A ball of mass
1kgfalling vertically with a velocity2m/sstrikes a wedge of mass2kg. Wedge lies a smooth horizontal surface and the coefficient of resitution between the ball and the wedge is1/2.Find the velocity of the wedge and the ball immediately after collision.
I obtained the correct equation involving the coefficient of restitution. However, for the second equation involving momentum, I obtained an incorrect equation.
Method 1
Momentum along normal to wedge is conserved.

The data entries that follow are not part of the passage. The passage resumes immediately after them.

(** With a template without [$], the text before a match is irrelevant. *)
Lemma replace_global_before pat template s :
  includes "$" template = false ->
  forall before before' inside,
    replace_global pat template before inside s =
    replace_global pat template before' inside s.
Proof.
  intros Hplain. induction s as [|c s IH]; intros b b' k.
  - rewrite !replace_global_eq. destruct k; [|done].
    by rewrite !GetSubstitution_plain.
  - rewrite (replace_global_eq _ _ b), (replace_global_eq _ _ b'). cbv zeta.
    destruct k as [|k]; [|apply IH].
    rewrite !GetSubstitution_plain by done.
    rewrite (IH (b +:+ String c "") (b' +:+ String c "") 0%nat).
    destruct (String.length pat) as [|n]; [done|].
    by rewrite (IH (b +:+ String c "") (b' +:+ String c "") n).
Qed.

(** The characters of a match are dropped. *)
Lemma replace_global_inside pat template p s before :
  includes "$" template = false ->
  replace_global pat template before (String.length p) (p +:+ s) =
  replace_global pat template before O s.
Proof.
  intros Hplain. revert before. induction p as [|c p IH]; intros before; [done|].
  rewrite append_cons, replace_global_eq. cbv zeta. simpl String.length. cbv iota.
  rewrite IH. by apply replace_global_before.
Qed.
(** ** Undo and redo on the artifact histories *)

(** In FaceSwap and in BackgroundRemover, on a well-formed history: an undo
    that is possible is reverted by redo, a redo that is possible is
    reverted by undo, and an undo or redo that is not possible changes
    nothing. *)
Theorem undo_redo_round_trip :
  forall (fs : FaceSwap.state) (br : BackgroundRemover.state),
    FaceSwap_inv fs ->
    BackgroundRemover_inv br ->
    (if FaceSwap.canUndo fs
     then FaceSwap.handleRedo (FaceSwap.handleUndo fs) = fs
     else FaceSwap.handleUndo fs = fs)
    /\ (if FaceSwap.canRedo fs
        then FaceSwap.handleUndo (FaceSwap.handleRedo fs) = fs
        else FaceSwap.handleRedo fs = fs)
    /\ (if BackgroundRemover.canUndo br
        then BackgroundRemover.handleRedo (BackgroundRemover.handleUndo br) = br
        else BackgroundRemover.handleUndo br = br)
    /\ (if BackgroundRemover.canRedo br
        then BackgroundRemover.handleUndo (BackgroundRemover.handleRedo br) = br
        else BackgroundRemover.handleRedo br = br).
Proof.
  intros fs br Hfs Hbr.
  unfold FaceSwap_inv in Hfs. unfold BackgroundRemover_inv in Hbr.
  apply history_invariant_cases in Hfs. apply history_invariant_cases in Hbr.
  destruct fs as [l e h i o sv ed]. destruct br as [st bl be bo bf bh bi bsv bcs bed bp].
  cbn [FaceSwap.editHistory FaceSwap.editHistoryIndex
       BackgroundRemover.editHistory BackgroundRemover.editHistoryIndex] in *.
  assert (Hf : (i = -1 /\ JS.len h = 0) \/ 0 <= i < JS.len h)
    by (destruct Hfs as [[-> ->]|Hfs]; [left; split; reflexivity | right; exact Hfs]).
  assert (Hb : (bi = -1 /\ JS.len bh = 0) \/ 0 <= bi < JS.len bh)
    by (destruct Hbr as [[-> ->]|Hbr]; [left; split; reflexivity | right; exact Hbr]).
  clear Hfs Hbr.
  repeat split.
  - unfold FaceSwap.handleUndo, FaceSwap.handleRedo, FaceSwap.canUndo, FaceSwap.canRedo.
    cbn [FaceSwap.editHistory FaceSwap.editHistoryIndex].
    destruct (0 <? i) eqn:E; [|reflexivity]. cbn.
    destruct (i - 1 <? JS.len h - 1) eqn:E2; [|apply Z.ltb_ge in E2; lia].
    cbn. f_equal. lia.
  - unfold FaceSwap.handleUndo, FaceSwap.handleRedo, FaceSwap.canUndo, FaceSwap.canRedo.
    cbn [FaceSwap.editHistory FaceSwap.editHistoryIndex].
    destruct (i <? JS.len h - 1) eqn:E; [|reflexivity]. apply Z.ltb_lt in E. cbn.
    destruct (0 <? i + 1) eqn:E2; [|apply Z.ltb_ge in E2; lia].
    cbn. f_equal. lia.
  - unfold BackgroundRemover.handleUndo, BackgroundRemover.handleRedo,
      BackgroundRemover.canUndo, BackgroundRemover.canRedo.
    cbn [BackgroundRemover.editHistory BackgroundRemover.editHistoryIndex].
    destruct (0 <? bi) eqn:E; [|reflexivity]. cbn.
    destruct (bi - 1 <? JS.len bh - 1) eqn:E2; [|apply Z.ltb_ge in E2; lia].
    cbn. f_equal. lia.
  - unfold BackgroundRemover.handleUndo, BackgroundRemover.handleRedo,
      BackgroundRemover.canUndo, BackgroundRemover.canRedo.
    cbn [BackgroundRemover.editHistory BackgroundRemover.editHistoryIndex].
    destruct (bi <? JS.len bh - 1) eqn:E; [|reflexivity]. apply Z.ltb_lt in E. cbn.
    destruct (0 <? bi + 1) eqn:E2; [|apply Z.ltb_ge in E2; lia].
    cbn. f_equal. lia.
Qed.

Lemma undo_redo_round_trip_witness :
  FaceSwap_inv faceswap_edited
  /\ BackgroundRemover_inv remover_sample
  /\ FaceSwap.canUndo faceswap_edited = true
  /\ FaceSwap.handleRedo (FaceSwap.handleUndo faceswap_edited) = faceswap_edited
  /\ BackgroundRemover.canRedo remover_sample = true
  /\ BackgroundRemover.handleUndo (BackgroundRemover.handleRedo remover_sample)
     = remover_sample.
Proof.
  assert (H1 : FaceSwap_inv faceswap_edited).
  { apply history_invariant_cases. right. vm_compute. split; [discriminate | reflexivity]. }
  assert (H2 : BackgroundRemover_inv remover_sample).
  { apply history_invariant_cases. right. vm_compute. split; [discriminate | reflexivity]. }
  destruct (undo_redo_round_trip faceswap_edited remover_sample H1 H2)
    as (R1 & _ & _ & R4).
  split; [exact H1|]. split; [exact H2|]. split; [reflexivity|].
  split; [exact R1|]. split; [reflexivity | exact R4].
Defined.

(** ** Saving what is shown *)

Lemma FaceSwap_result_view (fs : FaceSwap.state) (before after : string)
    (editorOpen : bool) :
  FaceSwap.renderContent fs = FaceSwap.ResultView before after editorOpen ->
  FaceSwap.result fs = Some after
  /\ FaceSwap.originalImage fs = Some before
  /\ JS.truthy after && JS.truthy before = true.
Proof.
  unfold FaceSwap.renderContent.
  destruct (FaceSwap.isLoading fs); [discriminate|].
  destruct (JS.truthy_opt (FaceSwap.error fs)); [discriminate|].
  destruct (FaceSwap.result fs) as [r|]; [|discriminate].
  destruct (FaceSwap.originalImage fs) as [o|]; [|discriminate].
  destruct (JS.truthy r && JS.truthy o) eqn:E; [|discriminate].
  intro H. inversion H; subst. auto.
Qed.

Lemma BackgroundRemover_result_view (br : BackgroundRemover.state)
    (before after : string) (editorOpen : bool) :
  BackgroundRemover.renderContent br
    = BackgroundRemover.ResultView before after editorOpen ->
  BackgroundRemover.finalResult br = Some after
  /\ BackgroundRemover.originalImage br = Some before
  /\ JS.truthy after && JS.truthy before = true.
Proof.
  unfold BackgroundRemover.renderContent.
  destruct (BackgroundRemover.isLoading br); [discriminate|].
  destruct (JS.truthy_opt (BackgroundRemover.error br)); [discriminate|].
  destruct (BackgroundRemover.stage br).
  - destruct (BackgroundRemover.finalResult br), (BackgroundRemover.originalImage br);
      discriminate.
  - destruct (BackgroundRemover.finalResult br), (BackgroundRemover.originalImage br),
      (BackgroundRemover.foregroundImage br) as [f|];
      try destruct (JS.truthy f); discriminate.
  - destruct (BackgroundRemover.finalResult br) as [r|];
      [|destruct (BackgroundRemover.originalImage br); discriminate].
    destruct (BackgroundRemover.originalImage br) as [o|]; [|discriminate].
    destruct (JS.truthy r && JS.truthy o) eqn:E; [|discriminate].
    intro H. inversion H; subst. auto.
Qed.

Initial momentum = Final momentum
$(-2\cos 30)(1) = (V_y)(1) + (-V_w \sin 30)(2)$
$V_w=V_y+\sqrt{3}$
Method 2
Impulse of ball, which is along normal, = $J = V_y – (-2\cos 30) = V_y + \sqrt{3}$
Impulse of wedge, which is along horizontal $=(V_w-0)(2)=2V_w$
Horizontal component of J which acts to the right = Impulse of wedge which acts to the left
$J \sin 30 =2V_w $
$4V_w= V_y+\sqrt{3}$
Why do the equations from the 2 methods differ? More specifically, why is Method 1 is incorrect and Method 2 is correct. Isn't impulse essentially a change in momentum and since duration of collision is $0$, shouldn't the final and initial momentum should be same?
Best Answer
The ground provides a force that has a non-zero component perpendicular to the direction of the incline. Therefore, momentum is not conserved in the direction perpendicular to the incline.